Since the initial publication of this chapter in 2004, additional methodologies have been developed which could improve and/or complement the original retroviral-mediated insertional mutagenesis. Retroviral vectors have also been shown to be useful for goals other than mutagenesis. In addition, retroviral-mediated insertional mutagenesis has been applied to zebrafish for use in reverse genetics as well as forward screening. Finally, the insertional mutant collection described herein has been screened by a number of labs to find a host of mutants (with genes already identified) with developmental and/or growth defects affecting the eye, liver, skin, craniofacial skeleton, kidney, myeloid cells, hematopoietic stem cells, and axon pathfinding, as well as mutants with defects in the cell cycle or DNA damage response, altered aging properties, and modulated cardiac repolarization.
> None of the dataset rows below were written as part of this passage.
Lemma gemini_found candidates g : find_gemini candidates = Ok g -> g ∈ candidates /\ model_id g = GEMINI.
Proof.
  unfold find_gemini. induction candidates as [|m l IH]; cbn [next]; [discriminate|]. rsimpl. case_bool_decide as B.
  - intros H. injection H as <-. split; [by left|done].
  - intros H. destruct (IH H) as [I E]. split; [by right|done].
Qed.

Lemma confirmed_version protocol c : find_contract protocol = Ok c ->
  existsb (equals_str (dict_get protocol (py "version"))) CONFIRMATION_VERSIONS = true ->
  equals_str (dict_get protocol (py "protocol")) ROUTING_V12_PROTOCOL_NAME = true -> headroom (pc_model_contract c) 2 = 384%Z.
Proof.
  unfold find_contract, get_key. intros F V P. apply equals_str_eq in P. rewrite P in F. cbn [default or_null hashed] in F. rsimpl_in F.
  apply existsb_exists in V as (v & I & V). apply equals_str_eq in V. rewrite V in F. cbn [default or_null hashed from_option id] in F. rsimpl_in F.
  unfold CONFIRMATION_VERSIONS in I. cbn [map In] in I. destruct I as [<-|[<-|[<-|[]]]]; vm_compute in F; by injection F as <-.
Qed.

(** A case whose manifest states its tokens and its allowance. *)
Definition stated_case (d : BenchmarkDataset) (e : pyjson) : Prop :=
  exists fields t, e = PJObj fields /\ t ∈ tasks d /\ key_at "task_id" e = Ok (KStr (task_id t)) /\
    equals_int (dict_get fields (py "visible_output_requirement")) (bt_max_output_tokens t) = true /\
    equals_int (dict_get fields (py "provider_output_allowance")) (bt_max_output_tokens t + 384) = true.

Lemma case_stated d g us cases : (forall n cat, (0 < n)%Z -> provider_output_allowance g n cat = Ok (n + 384)%Z) ->
  result_map (case_allowance (dataset_by_task d) g) cases = Ok us -> Forall (stated_case d) cases.
Proof.
  intros GH CA. apply Forall_forall. intros e I. destruct (result_map_Ok _ _ _ CA e I) as (u & U & _). unfold case_allowance in U.
  apply bind_ok in U as (k & K & U). apply bind_ok in U as (t & T & U). apply bind_ok in U as (n & A & U).
  apply bind_ok in U as (fields & F & U). apply value_guard_ok, andb_true_iff in U as [U1 U2].
  destruct e as [| | | | | |l]; try discriminate F. injection F as ->. destruct (known_task _ _ _ T) as [IT ->].
  exists fields, t. split; [done|]. split; [done|]. split; [done|]. split; [done|].
  pose proof (allowance_positive _ _ _ A) as P. unfold task_allowance in A. rewrite (GH _ _ P) in A. by injection A as <-.
Qed.

Lemma stated_ids d cases ids : Forall (stated_case d) cases -> result_map optional_id cases = Ok ids ->
  ids = map (key_of "task_id") cases.
Proof.
  intros K KI. apply result_map_ok in KI. induction KI as [|e k l ks E _ IH]; [done|]. apply Forall_cons in K as [K KS].
  cbn [map]. rewrite (IH KS). f_equal. destruct K as (fields & t & -> & _ & KA & _).
  unfold optional_id, object in E. rsimpl_in E. unfold key_of. rewrite KA. unfold key_at, item in KA.
  destruct (dict_get fields (py "task_id")) as [v|]; [|discriminate]. rsimpl_in KA. cbn [or_null default from_option id] in E.
  cbn [the]. congruence.
Qed.

(** Gemini is the third candidate. *)
Lemma gemini_index candidates g : map model_id candidates = map model_id CANDIDATE_MODELS -> g ∈ candidates ->
  model_id g = GEMINI -> candidates !! 2 = Some g.
Proof.
  intros IDS GI GE. apply list_elem_of_lookup in GI as [i GI].
  assert (E : map model_id CANDIDATE_MODELS !! i = Some GEMINI) by (rewrite <- IDS, list_lookup_fmap, GI; cbn; by rewrite GE).
  do 4 (destruct i as [|i]; [try done; vm_compute in E; discriminate|]). by destruct i.
Qed.

(** A Gemini confirmation that is ready runs a supported protocol with its
    dataset and reviewed prices; its cases are tasks of the dataset in the train
    split, their identifiers are exactly the five, and each case states the visible
    tokens of its task and the allowance with the headroom of 384 tokens; at most
    five calls are allowed, none to the judge. *)
Theorem ready_confirmation_is_bounded f r :
  gemini_confirmation_dry_run sha256 loads parse_readiness parse_dataset model_validate f = Ok r ->
  exists contract candidates record d entries cases,
    contract ∈ SUPPORTED_EXECUTION_PROTOCOLS /\ sha256 (cf_protocol f) = pc_manifest_sha256 contract /\
    sha256 (cf_dataset f) = pc_dataset_sha256 contract /\ priced_as_reviewed record candidates /\
    Forall (confirmation_case d entries) cases /\
    (forall id, id ∈ CONFIRMATION_IDS <-> KStr id ∈ map (key_of "task_id") cases) /\
    cr_maximum_candidate_calls r = 5%Z /\ cr_astra_calls r = 0%Z /\ cr_provider_calls_made r = 0%Z /\ cr_candidate_id r = GEMINI.
Proof.
  unfold gemini_confirmation_dry_run. intros H. apply bind_ok in H as ([[protocol candidates] digest] & L & H).
  destruct (loaded_protocol _ _ _ _ _ _ _ L) as (c & C & IC & DC & -> & IDS & AL).
  apply bind_ok in H as (? & V%value_guard_ok & H). apply andb_true_iff in V as [VP VV].
  apply bind_ok in H as (record & RD & H). apply readiness_ok in RD as (c' & C' & ST & _ & _ & PS & _ & PR); [|done].
  apply bind_ok in H as (d & LD & H). rewrite C in H. rsimpl_in H. apply bind_ok in H as (? & DS%value_guard_ok & H).
  apply bind_ok in H as (? & _ & H). apply bind_ok in H as (split_ & _ & H). apply bind_ok in H as (entries & _ & H).
  apply bind_ok in H as (train & TR & H). apply bind_ok in H as (manifest & _ & H). apply bind_ok in H as (cases & _ & H).
  apply bind_ok in H as (ids & KI & H). apply bind_ok in H as (? & SE%value_guard_ok & H).
  apply bind_ok in H as (g & G & H). apply bind_ok in H as (effort & _ & H). apply bind_ok in H as (? & SU%value_guard_ok & H).
  apply bind_ok in H as (us & CA & H). injection H as <-. destruct (gemini_found _ _ G) as [GI GE].
  exists c, candidates, record, d, entries, cases. split; [done|]. split; [done|].
  split. { bools. rewrite <- DS. unfold load_dataset in LD. apply bind_ok in LD as (d' & _ & LD).
           apply bind_ok in LD as (? & _ & LD). by injection LD as <-. }
  split; [done|]. rewrite same_elements_true in SE. rewrite subset_of_true in SU.
  pose proof (gemini_index candidates g IDS GI GE) as GX.
  assert (K : Forall (stated_case d) cases).
  { eapply case_stated; [|exact CA]. intros n cat P. rewrite <- (confirmed_version _ _ C VV VP).
    eapply AL; [exact GX|vm_compute; reflexivity|done]. }
  pose proof (stated_ids d cases ids K KI) as IDK. rewrite Forall_forall in K.
  split.
  - apply Forall_forall. intros e I. destruct (K e I) as (fields & t & -> & IT & KA & A1 & A2).
    assert (Q : task_id t ∈ CONFIRMATION_IDS).
    { assert (J : KStr (task_id t) ∈ ids) by (rewrite IDK; apply list_elem_of_fmap; exists (PJObj fields); split; [unfold key_of; by rewrite KA|done]).
      apply SE, list_elem_of_fmap in J as (id & E & J). by injection E as ->. }
    exists fields, t. split; [done|]. split; [done|]. split; [done|]. split; [done|]. split; [|by split].
    apply (train_keys entries train); [done|]. apply SU. by apply list_elem_of_fmap_2.
  - split; [|split; [done|split; [done|split; [done|exact GE]]]]. intros id. rewrite <- IDK, SE. split.
    + intros J. by apply list_elem_of_fmap_2.
    + intros J. apply list_elem_of_fmap in J as (y & E & J). by injection E as ->.
Qed.
End ReadyConfirmation.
The major complementary approaches and new uses of this technique include: Pseudotyped retroviruses have been used to deliver enhancer trap vectors, which allows selection of insertions in or near genes with particular expression patterns. Although the mutagenicity of these vectors has yet to be determined, they are useful purely because they generate a large number of transgenic lines with visible reporters (e.g., Green Fluorescent Protein GFP) expressed in interesting patterns and they provide information regarding gene regulation in the context of genomic organization. Gain-of-function vectors have been designed to allow for dominant genetic screens. Thus, genes whose overexpression results in phenotypes of interest can be efficiently identified. Retroviruses can be used to make a library of insertions in which hundreds of thousands of mapped insertions can be recovered from frozen sperm samples. Such libraries could serve as on-the-shelf reverse genetic resources, whereby one can obtain a mutation in nearly any gene by simply recovering an insertion in that gene from the frozen sperm, similar to the use of gene-trap insertions and genome-wide gene targeting in ES cells in the mouse. Transposons have been shown to be nearly as effective transgenesis vectors as retroviruses and thus may be used in similar screens - both for mutagenicity and gene traps and enhancer traps. It is possible that retroviruses and transposons could have different insertion site biases, making them important complementary technologies for genome-wide screening.